Choć sądząc po jego aparycji, może się wydawać, że Pete Davidson nadal przechodzi młodzieńczy bunt, to w rzeczywistości wytrawny z niego amant. W zaledwie kilka lat gwiazdor Saturday Night Life zdołał zawrócić w głowie najbardziej adorowanym kobietom światowego show biznesu: Arianie Grande, Kate Beckinsale, Cindy Crawford, a ostatnio też i Kai Gerber. Wygląda na to, że to zaszczytne grono właśnie powiększyło się o kolejną topową celebrytkę. Jak donoszą zachodnie media, Davidson spotyka się od jakiegoś czasu z młodziutką Phoebe Dynevor, znaną lepiej jako Daphne Bridgerton z hitu Netfliksa Bridgertonowie.
Na ten moment zakochani muszą utrzymywać relację na dystans. Pete Davidson jest uwiązany do nagrań SNL w Nowym Jorku, natomiast Phoebe zostanie w Anglii praktycznie do końca roku, ponieważ niedługo rozpoczynają się zdjęcia do drugiego sezonu Bridgertonów. Jak informuje portal Page Six, coś musi być jednak na rzeczy. 27-latek notorycznie przylatuje do spokojnych, angielskich wsi, aby chociaż na chwilę pobyć ze swoją nową sympatią.

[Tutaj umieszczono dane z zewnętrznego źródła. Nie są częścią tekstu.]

(** X28. The rule of a replacement: when every slot of the set holds a
    tag and the address has another tag, the read misses and puts the tag
    of the address in the slot at the end of the recency list under
    [CACHE_REPLACEMENTPOLICY_LRU], and in the slot at its head under
    [CACHE_REPLACEMENTPOLICY_MRU]; the other tags stay, and the slot is
    moved to the head of the list (where, under MRU, it already was). *)
Theorem replacement_takes_the_end_or_the_head_of_the_list (w : world)
    (g : func_t) (index : Z) (ts : list Z) (mru : list Z) (address t : Z)
    (j : Z) :
  wf_world w → set_holds w index ts mru →
  Z.of_nat (length ts) = associativity (heap w) →
  maps_to (heap w) index address t → t ∉ ts →
  (policies (heap w) = CACHE_REPLACEMENTPOLICY_LRU ∧ last mru = Some j)
  ∨ (policies (heap w) = CACHE_REPLACEMENTPOLICY_MRU ∧ head mru = Some j) →
  ∃ v w',
    cache_read address g w = Some (v, w') ∧ wf_world w' ∧
    geometry (heap w') = geometry (heap w) ∧
    lookup_misses w address ∧
    set_holds w' index (<[Z.to_nat j := t]> ts) (promote j mru) ∧
    (policies (heap w) = CACHE_REPLACEMENTPOLICY_MRU → promote j mru = mru).
Proof.
  intros Hwf Hholds Hlen (offset & Hd & Hin) Ht Hpol.
  pose proof Hholds as (s & Hs & Hmru & Hslots).
  destruct (wf_set_at w index s Hwf Hs) as (Hidx & Hsz & _ & Hperm).
  pose proof (set_holds_no_match w index s ts _ t Hs Hholds Ht) as Hnm.
  pose proof (set_holds_all_used w index s ts _ Hwf Hs Hholds Hlen) as Hall.
  assert (0 ≤ j < associativity (heap w)) as Hj.
  { apply (perm_seqZ_elem (mru_list s) _ j Hperm). rewrite Hmru.
    destruct Hpol as [[_ Hlast]|[_ Hhead]].
    - rewrite last_lookup in Hlast. by eapply list_elem_of_lookup_2.
    - rewrite head_lookup in Hhead. by eapply list_elem_of_lookup_2. }
  assert (selected g (missed w index address) index s
          = (j, with_mru (missed w index address) index (promote j mru)))
    as Hsel.
  { unfold selected. rewrite missed_set_slots, Hall, missed_policies, Hmru.
    destruct Hpol as [[Hp Hlast]|[Hp Hhead]]; rewrite Hp.
    - rewrite decide_False by done. rewrite decide_True by done.
      by rewrite Hlast.
    - rewrite decide_True by done. by rewrite Hhead. }
  destruct (cache_read_miss_slot w address g offset index t s)
    as (v & Hread & Hwf' & _); [done..|rewrite Hsel; simpl; lia|].
  rewrite Hsel in Hread, Hwf'. simpl in Hread, Hwf'.
  eexists _, _. split; [exact Hread|]. split; [done|].
  split; [rewrite geometry_filled; apply geometry_missed|].
  split; [by eapply missed_misses|]. split.
  - pose proof (wf_missed w index address Hwf) as Hwfm.
    destruct (missed_heap w index address) as (Hss & _ & _ & _ & Hkm & _).
    replace (first_index s + j)
      with (first_index s + Z.of_nat (Z.to_nat j)) by lia.
    apply (set_holds_after_fill (missed w index address) index s ts
             (<[Z.to_nat j := t]> ts) mru (promote j mru) (Z.to_nat j)).
    + done.
    + by rewrite Hss.
    + exists s. split; [by rewrite Hss|]. split; [done|].
      intros i l'. rewrite missed_set_slots. apply Hslots.
    + rewrite Hkm. lia.
    + apply list_lookup_insert_eq. lia.
    + intros i Hi. by apply list_lookup_insert_ne.
  - intros Hp. destruct Hpol as [[Hp' _]|[_ Hhead]];
      [by rewrite Hp in Hp'|].
    destruct mru as [|y rest]; [done|]. injection Hhead as ->.
    apply promote_head.
Qed.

Już w marcu spekulowało się o tym, że celebrytów do siebie ciągnie, po tym jak widziano ich razem po obu stronach Atlantyku - w Wielkiej Brytanii i w Stanach Zjednoczonych. Podczas pobytu we wsi Caverswall w hrabstwie Staffordshire przyłapano ich nawet na publicznym migdaleniu się.
Przypomnijmy: "Bridgertonowie" BEZ Regé-Jean Page'a! Netflix ogłosił koniec przygody księcia Hastings
Wyglądało to tak, jakby byli w związku. Chyba są ze sobą szczęśliwi - ujawniła w rozmowie z Page Six Tilly Wagg, nastoletnia mieszkanka Caverswall. - Przeszli obok mojego domu, od razu go rozpoznałam. Nie przypominałam sobie, żadnych wiadomości na temat jego romansu z Phoebe, więc zaraz gdy ich zobaczyłam, pomyślałam, że to coś świeżego.
Sądzicie, że ta dwójka ma szansę zbudować trwałą relację?